Excerpts from a dataset
(** The fields [isRunning] and [pollInterval] of the engine, with the
    timers of the runtime: the handles of the intervals that are set, each
    with its period, and the next handle that [setInterval] returns. *)
Record Monitor := {
  isRunning : bool;
  pollInterval : option nat;
  intervals : list (nat * Q);
  next_handle : nat
}.

(** The lines that [startMonitoring] and [stopMonitoring] log. *)
Inductive MonitorLine :=
| AlreadyMonitoring
| MonitoringStarted (intervalMs : Q)
| MonitoringStopped.

(** The engine as it is constructed. *)
Definition new_monitor : Monitor :=
  {| isRunning := false; pollInterval := None; intervals := []; next_handle := 0 |}.

(** [startMonitoring(intervalMs = 2000)]. *)
Definition startMonitoring (intervalMs : option Q) (m : Monitor)
    : Monitor * list MonitorLine :=
  let intervalMs := default 2000 intervalMs in
  if isRunning m then (m, [AlreadyMonitoring])
  else
    ({| isRunning := true;
        pollInterval := Some (next_handle m);
        intervals := (next_handle m, intervalMs) :: intervals m;
        next_handle := S (next_handle m) |},
     [MonitoringStarted intervalMs]).

(** [clearInterval(handle)]. *)
Definition clearInterval (handle : nat) (l : list (nat * Q)) : list (nat * Q) :=
  List.filter (fun t => negb (Nat.eqb (fst t) handle)) l.

(** [stopMonitoring()]. *)
Definition stopMonitoring (m : Monitor) : Monitor * list MonitorLine :=
  ({| isRunning := false;
      pollInterval := None;
      intervals := match pollInterval m with
                   | Some handle => clearInterval handle (intervals m)
                   | None => intervals m
                   end;
      next_handle := next_handle m |},
   [MonitoringStopped]).

End CopyTradingEngine.

(** ** src/telegram/handlers/signals.ts: [handleTradeSignal]

    The chat messages are events that carry the data shown; their wording
    is not modelled. *)

Module Signals.

Import MexcClientWrapper.

(** The callback armed by [handleTradeSignal] with [setTimeout], as it runs
    when the timer fires. *)
Definition cancel_timer_fires (cb : CancelTimer) : M unit :=
  try_catch
    (hasPos ← hasOpenPosition (tm_client cb) (tm_symbol cb);
     if negb hasPos then
       log (bracket (tm_accountName cb)) (TimerCancelling (tm_symbol cb));;
       cancelAllOrders (tm_client cb) (tm_symbol cb);;
       ret tt
     else ret tt)
    (fun err => logError (bracket (tm_accountName cb)) (TimerError err)).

**How to complete this task**
Could you write out the full data verbatim?

**Solution for this exercise**
(** The fields [isRunning] and [pollInterval] of the engine, with the
    timers of the runtime: the handles of the intervals that are set, each
    with its period, and the next handle that [setInterval] returns. *)
Record Monitor := {
  isRunning : bool;
  pollInterval : option nat;
  intervals : list (nat * Q);
  next_handle : nat
}.

(** The lines that [startMonitoring] and [stopMonitoring] log. *)
Inductive MonitorLine :=
| AlreadyMonitoring
| MonitoringStarted (intervalMs : Q)
| MonitoringStopped.

(** The engine as it is constructed. *)
Definition new_monitor : Monitor :=
  {| isRunning := false; pollInterval := None; intervals := []; next_handle := 0 |}.

(** [startMonitoring(intervalMs = 2000)]. *)
Definition startMonitoring (intervalMs : option Q) (m : Monitor)
    : Monitor * list MonitorLine :=
  let intervalMs := default 2000 intervalMs in
  if isRunning m then (m, [AlreadyMonitoring])
  else
    ({| isRunning := true;
        pollInterval := Some (next_handle m);
        intervals := (next_handle m, intervalMs) :: intervals m;
        next_handle := S (next_handle m) |},
     [MonitoringStarted intervalMs]).

(** [clearInterval(handle)]. *)
Definition clearInterval (handle : nat) (l : list (nat * Q)) : list (nat * Q) :=
  List.filter (fun t => negb (Nat.eqb (fst t) handle)) l.

(** [stopMonitoring()]. *)
Definition stopMonitoring (m : Monitor) : Monitor * list MonitorLine :=
  ({| isRunning := false;
      pollInterval := None;
      intervals := match pollInterval m with
                   | Some handle => clearInterval handle (intervals m)
                   | None => intervals m
                   end;
      next_handle := next_handle m |},
   [MonitoringStopped]).

End CopyTradingEngine.

(** ** src/telegram/handlers/signals.ts: [handleTradeSignal]

    The chat messages are events that carry the data shown; their wording
    is not modelled. *)

Module Signals.

Import MexcClientWrapper.

(** The callback armed by [handleTradeSignal] with [setTimeout], as it runs
    when the timer fires. *)
Definition cancel_timer_fires (cb : CancelTimer) : M unit :=
  try_catch
    (hasPos ← hasOpenPosition (tm_client cb) (tm_symbol cb);
     if negb hasPos then
       log (bracket (tm_accountName cb)) (TimerCancelling (tm_symbol cb));;
       cancelAllOrders (tm_client cb) (tm_symbol cb);;
       ret tt
     else ret tt)
    (fun err => logError (bracket (tm_accountName cb)) (TimerError err)).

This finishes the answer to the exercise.